[TASK REQUIREMENTS]
Copy the data precisely, keeping every character.

[EXTRACTED MATERIAL]
(* ===== verification/Balances.v ===== *)
(** * The balances pallet

    Model of [frame/balances/src/lib.rs]: account data with free, reserved and
    frozen amounts, the existential deposit and the removal of dust, locks,
    named reserves, imbalances with their destructors, the implementations of
    the traits [Currency], [ReservableCurrency], [NamedReservableCurrency],
    [LockableCurrency] and of the fungible traits, the genesis and the
    dispatchable calls.

    The configuration is that of [bin/node/runtime/src/lib.rs]: a balance is a
    [u128], [AccountStore] is the system pallet (module System) and
    [DustRemoval] is [()].  The existential deposit, the bound on named
    reserves, the event type of the runtime and the address lookup are
    parameters. *)

From Stdlib Require Import ZArith Lia.
From stdpp Require Import gmap option list.
From S2P Require Import Prelude System.

Local Open Scope Z_scope.

(** ** Data *)
Definition bits : Z := 128.

Inductive Error : Type :=
| VestingBalance
| LiquidityRestrictions
| InsufficientBalance
| ExistentialDepositError
| KeepAliveError
| ExistingVestingSchedule
| DeadAccount
| TooManyReserves.

Inductive TokenError : Type :=
| NoFundsError
| WouldDieError
| BelowMinimumError
| CannotCreateError
| UnknownAssetError
| FrozenError.

Inductive ArithmeticError : Type := UnderflowError | OverflowError | DivisionByZero.

Inductive DispatchError : Type :=
| CannotLookup
| BadOrigin
| Module (e : Error)
| DispatchConsumerRemaining
| DispatchNoProviders
| Token (e : TokenError)
| Arithmetic (e : ArithmeticError).

(** [From<StoredMapError> for DispatchError] *)
Definition dispatch_error (e : StoredMapError) : DispatchError :=
  match e with NoProviders => DispatchNoProviders | ConsumerRemaining => DispatchConsumerRemaining end.

Inductive WithdrawConsequence : Type :=
| NoFunds
| WouldDie
| UnknownAsset
| Underflow
| Overflow
| Frozen
| ReducedToZero (b : Z)
| Success.

Definition withdraw_into_result (self : WithdrawConsequence) : res DispatchError Z :=
  match self with
  | NoFunds => Err (Token NoFundsError)
  | WouldDie => Err (Token WouldDieError)
  | UnknownAsset => Err (Token UnknownAssetError)
  | Underflow => Err (Arithmetic UnderflowError)
  | Overflow => Err (Arithmetic OverflowError)
  | Frozen => Err (Token FrozenError)
  | ReducedToZero result => Ok result
  | Success => Ok 0
  end.

Inductive DepositConsequence : Type :=
| DepositBelowMinimum
| DepositCannotCreate
| DepositUnknownAsset
| DepositOverflow
| DepositSuccess.

Definition deposit_into_result (self : DepositConsequence) : res DispatchError unit :=
  match self with
  | DepositBelowMinimum => Err (Token BelowMinimumError)
  | DepositCannotCreate => Err (Token CannotCreateError)
  | DepositUnknownAsset => Err (Token UnknownAssetError)
  | DepositOverflow => Err (Arithmetic OverflowError)
  | DepositSuccess => Ok tt
  end.

Inductive ExistenceRequirement : Type := KeepAlive | AllowDeath.

(** [BalanceStatus] *)
Inductive Status : Type := StatusFree | StatusReserved.

(** [WithdrawReasons]: a set of flags in a [u8]. *)
Definition TRANSACTION_PAYMENT : Z := 0x01.
Definition TRANSFER : Z := 0x02.
Definition RESERVE : Z := 0x04.
Definition FEE : Z := 0x08.
Definition TIP : Z := 0x10.

Inductive Reasons : Type := Fee | Misc | All.

#[export] Instance Reasons_eq : EqDecision Reasons.
Proof. solve_decision. Defined.

(** [From<WithdrawReasons> for Reasons] *)
Definition Reasons_from (r : Z) : Reasons :=
  if r =? TRANSACTION_PAYMENT then Fee
  else if Z.land r TRANSACTION_PAYMENT =? TRANSACTION_PAYMENT then All
  else Misc.

Definition Reasons_bitor (self other : Reasons) : Reasons :=
  if decide (self = other) then self else All.

Record BalanceLock : Type := mkLock {
  lock_id : Z;
  lock_amount : Z;
  lock_reasons : Reasons }.

Record ReserveData : Type := mkReserve {
  reserve_id : Z;
  reserve_amount : Z }.

Record AccountData : Type := mkAccountData {
  free : Z;
  reserved : Z;
  misc_frozen : Z;
  fee_frozen : Z }.

#[export] Instance AccountData_eq : EqDecision AccountData.
Proof. solve_decision. Defined.
#[export] Instance AccountData_default : Default AccountData := mkAccountData 0 0 0 0.
#[export] Instance AccountData_drop S : Drop S AccountData := fun _ s => s.

Definition with_free (z : Z) (a : AccountData) : AccountData :=
  mkAccountData z (reserved a) (misc_frozen a) (fee_frozen a).
Definition with_reserved (z : Z) (a : AccountData) : AccountData :=
  mkAccountData (free a) z (misc_frozen a) (fee_frozen a).

Definition frozen (self : AccountData) (reasons : Reasons) : Z :=
  match reasons with
  | All => Z.max (misc_frozen self) (fee_frozen self)
  | Misc => misc_frozen self
  | Fee => fee_frozen self
  end.

Definition usable (self : AccountData) (reasons : Reasons) : Z :=
  saturating_sub bits (free self) (frozen self reasons).

Definition total (self : AccountData) : Z := saturating_add bits (free self) (reserved self).

(** ** Imbalances *)
Inductive PositiveImbalance : Type := Positive (amount : Z).
Inductive NegativeImbalance : Type := Negative (amount : Z).

Definition positive (i : PositiveImbalance) : Z := let 'Positive a := i in a.
Definition negative (i : NegativeImbalance) : Z := let 'Negative a := i in a.

Inductive SignedImbalance : Type :=
| SignedPositive (i : PositiveImbalance)
| SignedNegative (i : NegativeImbalance).

Inductive SameOrOther (A B : Type) : Type := SameNone | Same (a : A) | Other (b : B).
Arguments SameNone {A B}.
Arguments Same {A B} a.
Arguments Other {A B} b.

Definition positive_split `{OverflowChecks} {E} (self : PositiveImbalance) (amount : Z) :
    res E (PositiveImbalance * PositiveImbalance) :=
  let first := Z.min (positive self) amount in
  second ← usub bits (positive self) first;
  Ok (Positive first, Positive second).

Definition negative_split `{OverflowChecks} {E} (self : NegativeImbalance) (amount : Z) :
    res E (NegativeImbalance * NegativeImbalance) :=
  let first := Z.min (negative self) amount in
  second ← usub bits (negative self) first;
  Ok (Negative first, Negative second).

(** [merge], and [subsume] in place. *)
Definition positive_merge (self other : PositiveImbalance) : PositiveImbalance :=
  Positive (saturating_add bits (positive self) (positive other)).
Definition negative_merge (self other : NegativeImbalance) : NegativeImbalance :=
  Negative (saturating_add bits (negative self) (negative other)).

[RESPONSE TO THIS TASK]
(* ===== verification/Balances.v ===== *)
(** * The balances pallet

    Model of [frame/balances/src/lib.rs]: account data with free, reserved and
    frozen amounts, the existential deposit and the removal of dust, locks,
    named reserves, imbalances with their destructors, the implementations of
    the traits [Currency], [ReservableCurrency], [NamedReservableCurrency],
    [LockableCurrency] and of the fungible traits, the genesis and the
    dispatchable calls.

    The configuration is that of [bin/node/runtime/src/lib.rs]: a balance is a
    [u128], [AccountStore] is the system pallet (module System) and
    [DustRemoval] is [()].  The existential deposit, the bound on named
    reserves, the event type of the runtime and the address lookup are
    parameters. *)

From Stdlib Require Import ZArith Lia.
From stdpp Require Import gmap option list.
From S2P Require Import Prelude System.

Local Open Scope Z_scope.

(** ** Data *)
Definition bits : Z := 128.

Inductive Error : Type :=
| VestingBalance
| LiquidityRestrictions
| InsufficientBalance
| ExistentialDepositError
| KeepAliveError
| ExistingVestingSchedule
| DeadAccount
| TooManyReserves.

Inductive TokenError : Type :=
| NoFundsError
| WouldDieError
| BelowMinimumError
| CannotCreateError
| UnknownAssetError
| FrozenError.

Inductive ArithmeticError : Type := UnderflowError | OverflowError | DivisionByZero.

Inductive DispatchError : Type :=
| CannotLookup
| BadOrigin
| Module (e : Error)
| DispatchConsumerRemaining
| DispatchNoProviders
| Token (e : TokenError)
| Arithmetic (e : ArithmeticError).

(** [From<StoredMapError> for DispatchError] *)
Definition dispatch_error (e : StoredMapError) : DispatchError :=
  match e with NoProviders => DispatchNoProviders | ConsumerRemaining => DispatchConsumerRemaining end.

Inductive WithdrawConsequence : Type :=
| NoFunds
| WouldDie
| UnknownAsset
| Underflow
| Overflow
| Frozen
| ReducedToZero (b : Z)
| Success.

Definition withdraw_into_result (self : WithdrawConsequence) : res DispatchError Z :=
  match self with
  | NoFunds => Err (Token NoFundsError)
  | WouldDie => Err (Token WouldDieError)
  | UnknownAsset => Err (Token UnknownAssetError)
  | Underflow => Err (Arithmetic UnderflowError)
  | Overflow => Err (Arithmetic OverflowError)
  | Frozen => Err (Token FrozenError)
  | ReducedToZero result => Ok result
  | Success => Ok 0
  end.

Inductive DepositConsequence : Type :=
| DepositBelowMinimum
| DepositCannotCreate
| DepositUnknownAsset
| DepositOverflow
| DepositSuccess.

Definition deposit_into_result (self : DepositConsequence) : res DispatchError unit :=
  match self with
  | DepositBelowMinimum => Err (Token BelowMinimumError)
  | DepositCannotCreate => Err (Token CannotCreateError)
  | DepositUnknownAsset => Err (Token UnknownAssetError)
  | DepositOverflow => Err (Arithmetic OverflowError)
  | DepositSuccess => Ok tt
  end.

Inductive ExistenceRequirement : Type := KeepAlive | AllowDeath.

(** [BalanceStatus] *)
Inductive Status : Type := StatusFree | StatusReserved.

(** [WithdrawReasons]: a set of flags in a [u8]. *)
Definition TRANSACTION_PAYMENT : Z := 0x01.
Definition TRANSFER : Z := 0x02.
Definition RESERVE : Z := 0x04.
Definition FEE : Z := 0x08.
Definition TIP : Z := 0x10.

Inductive Reasons : Type := Fee | Misc | All.

#[export] Instance Reasons_eq : EqDecision Reasons.
Proof. solve_decision. Defined.

(** [From<WithdrawReasons> for Reasons] *)
Definition Reasons_from (r : Z) : Reasons :=
  if r =? TRANSACTION_PAYMENT then Fee
  else if Z.land r TRANSACTION_PAYMENT =? TRANSACTION_PAYMENT then All
  else Misc.

Definition Reasons_bitor (self other : Reasons) : Reasons :=
  if decide (self = other) then self else All.

Record BalanceLock : Type := mkLock {
  lock_id : Z;
  lock_amount : Z;
  lock_reasons : Reasons }.

Record ReserveData : Type := mkReserve {
  reserve_id : Z;
  reserve_amount : Z }.

Record AccountData : Type := mkAccountData {
  free : Z;
  reserved : Z;
  misc_frozen : Z;
  fee_frozen : Z }.

#[export] Instance AccountData_eq : EqDecision AccountData.
Proof. solve_decision. Defined.
#[export] Instance AccountData_default : Default AccountData := mkAccountData 0 0 0 0.
#[export] Instance AccountData_drop S : Drop S AccountData := fun _ s => s.

Definition with_free (z : Z) (a : AccountData) : AccountData :=
  mkAccountData z (reserved a) (misc_frozen a) (fee_frozen a).
Definition with_reserved (z : Z) (a : AccountData) : AccountData :=
  mkAccountData (free a) z (misc_frozen a) (fee_frozen a).

Definition frozen (self : AccountData) (reasons : Reasons) : Z :=
  match reasons with
  | All => Z.max (misc_frozen self) (fee_frozen self)
  | Misc => misc_frozen self
  | Fee => fee_frozen self
  end.

Definition usable (self : AccountData) (reasons : Reasons) : Z :=
  saturating_sub bits (free self) (frozen self reasons).

Definition total (self : AccountData) : Z := saturating_add bits (free self) (reserved self).

(** ** Imbalances *)
Inductive PositiveImbalance : Type := Positive (amount : Z).
Inductive NegativeImbalance : Type := Negative (amount : Z).

Definition positive (i : PositiveImbalance) : Z := let 'Positive a := i in a.
Definition negative (i : NegativeImbalance) : Z := let 'Negative a := i in a.

Inductive SignedImbalance : Type :=
| SignedPositive (i : PositiveImbalance)
| SignedNegative (i : NegativeImbalance).

Inductive SameOrOther (A B : Type) : Type := SameNone | Same (a : A) | Other (b : B).
Arguments SameNone {A B}.
Arguments Same {A B} a.
Arguments Other {A B} b.

Definition positive_split `{OverflowChecks} {E} (self : PositiveImbalance) (amount : Z) :
    res E (PositiveImbalance * PositiveImbalance) :=
  let first := Z.min (positive self) amount in
  second ← usub bits (positive self) first;
  Ok (Positive first, Positive second).

Definition negative_split `{OverflowChecks} {E} (self : NegativeImbalance) (amount : Z) :
    res E (NegativeImbalance * NegativeImbalance) :=
  let first := Z.min (negative self) amount in
  second ← usub bits (negative self) first;
  Ok (Negative first, Negative second).

(** [merge], and [subsume] in place. *)
Definition positive_merge (self other : PositiveImbalance) : PositiveImbalance :=
  Positive (saturating_add bits (positive self) (positive other)).
Definition negative_merge (self other : NegativeImbalance) : NegativeImbalance :=
  Negative (saturating_add bits (negative self) (negative other)).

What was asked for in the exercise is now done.